Practical Explorative Options
1. Unsure as to your level of internalized oppression? Take some of the Harvard Implicit bias tests free, here: https://implicit.harvard.edu/implicit/takeatest.html
When we don’t know our bias’, we live in a choice-less world bound by the bidding and the wiles of oppression.
2. Questions you can ask yourself:
- What resonance does the voice in your head speak from?
- Does your internal voice tend to be kind, and loving voice? If not, who’s voice is that? Is that how a caregiver used to speak to you? A teacher?
- What does that harsh narrative need or want? Is it wanting support? Safety? Love?
- When you listen to perspectives from BIPOC, women, people with disabilities, and so on, what does that bring up in you?
- Pay attention when you’re reading or listening to. What perspective are you hearing? The dominant narrative, or the transformative narrative?
- Do you feel defensive when you think about your own privilege?
- How do you employ dominant values while you are trying to do good in the world?
- Do you become overtly or subtly violent as a change agent?
- How am I unintentionally or intentionally oppressing others?
- How am I oppressing myself?
- How can you support yourself, or be supported, as you journey into this vulnerable terrain? Finding people and groups where I can have real conversations about these very real topics and challenges has been life altering for me. You are not alone on this journey- there are people and groups to support you. We are growing and learning together. Email me for more information or for ideas.
3. There are so many ways to learn about oppression. Journaling can be a powerful practice, combined with aspects of #2 above. Reading and listening to voices other than my own has probably been the most important part of my evolution. I’ve been compiling a list of books, face book pages, blogs, podcasts and so on to pass on. In the mean time, feel free to email me for recommendations. Get clear on what you’d like to learn more about before you email me, and I’ll do my best to match you up to something that aligns with your request. Also, if you have a beloved source, please pass that onto me!!!
Some reading this blog post are in full acceptance that oppression is systematically woven into our culture. Are you aware that it is systematically woven into your psyche? This post is for you too!

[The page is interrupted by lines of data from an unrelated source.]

Definition ba_transport_new_a2dp (device : ba_device) (type : ba_transport_type)
    (dbus_owner dbus_path : string) (codec_desc : Z) (configuration : a2dp_configuration)
    : M (option tptr) :=
  let is_sink := test_bits (profile type) BA_TRANSPORT_PROFILE_A2DP_SINK in
  r <- transport_new device dbus_owner dbus_path ;;
  match r with
  | None => ret None
  | Some p =>
      modify p (set_t_type type) ;;
      modify p (fun t =>
        set_a2dp (set_a2dp_state BLUEZ_A2DP_TRANSPORT_STATE_IDLE
                   (set_a2dp_configuration_blob (Some configuration)
                     (set_a2dp_codec codec_desc (a2dp t)))) t) ;;
      transport_pcm_init (p, sel_a2dp_pcm)
        (if is_sink then slot_dec else slot_enc)
        (if is_sink then BA_TRANSPORT_PCM_MODE_SOURCE else BA_TRANSPORT_PCM_MODE_SINK) ;;
      modify p (fun t => set_pcm sel_a2dp_pcm
        (set_max_bt_volume 127 (set_soft_volume (negb (config_a2dp_volume P))
          (get_pcm sel_a2dp_pcm t))) t) ;;
      transport_pcm_init (p, sel_a2dp_pcm_bc)
        (if is_sink then slot_enc else slot_dec)
        (if is_sink then BA_TRANSPORT_PCM_MODE_SINK else BA_TRANSPORT_PCM_MODE_SOURCE) ;;
      modify p (fun t => set_pcm sel_a2dp_pcm_bc
        (set_max_bt_volume 127 (set_soft_volume (negb (config_a2dp_volume P))
          (get_pcm sel_a2dp_pcm_bc t))) t) ;;
      modify p (fun t => set_release (Some strategy_a2dp) (set_acquire (Some strategy_a2dp) t)) ;;
      ba_transport_set_codec p (codec type) ;;
      t <- load p ;;
      when (channels (get_pcm sel_a2dp_pcm t) >? 0) (emit (EvPcmRegister (p, sel_a2dp_pcm))) ;;
      when (channels (get_pcm sel_a2dp_pcm_bc t) >? 0) (emit (EvPcmRegister (p, sel_a2dp_pcm_bc))) ;;
      ret (Some p)
  end.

Oppression is the in the very creation of western culture, and if you’re from the United States, it’s in the very fabric in which the United States came to be. There would be no United States of America if it had not been for the slave labor that quite literally manufactured and built up it’s existence, making the U.S. into a world power. Oppression is not unique to the U.S.- world history is filled with it. The level of oppression that is a systemic part of the world has fused itself into our minds, our psyches, and our somatic existences.
We commonly use violence or oppressive strategies while trying to eradicate violence: countries “bombing for peace”, spiritual teachers misusing their power, parents who spank their children for misbehaving, vegans who dogmatically judge those who eat animals, pussy hats, parents, friends or therapists who want to fix people, and trying to make people be accountable are a few examples that come to mind. I have participated in many of those just listed, creating harm in the process.
Rigid right/wrong/good/bad thinking is the perfect breeding ground for what we can call “should energy.” It is very oppressive in that it is rooted in harsh judgments and often comes with shame. It also causes people to control and oppress others as a way to bypass the self-loathing that is often experienced in this oppressive thought structure.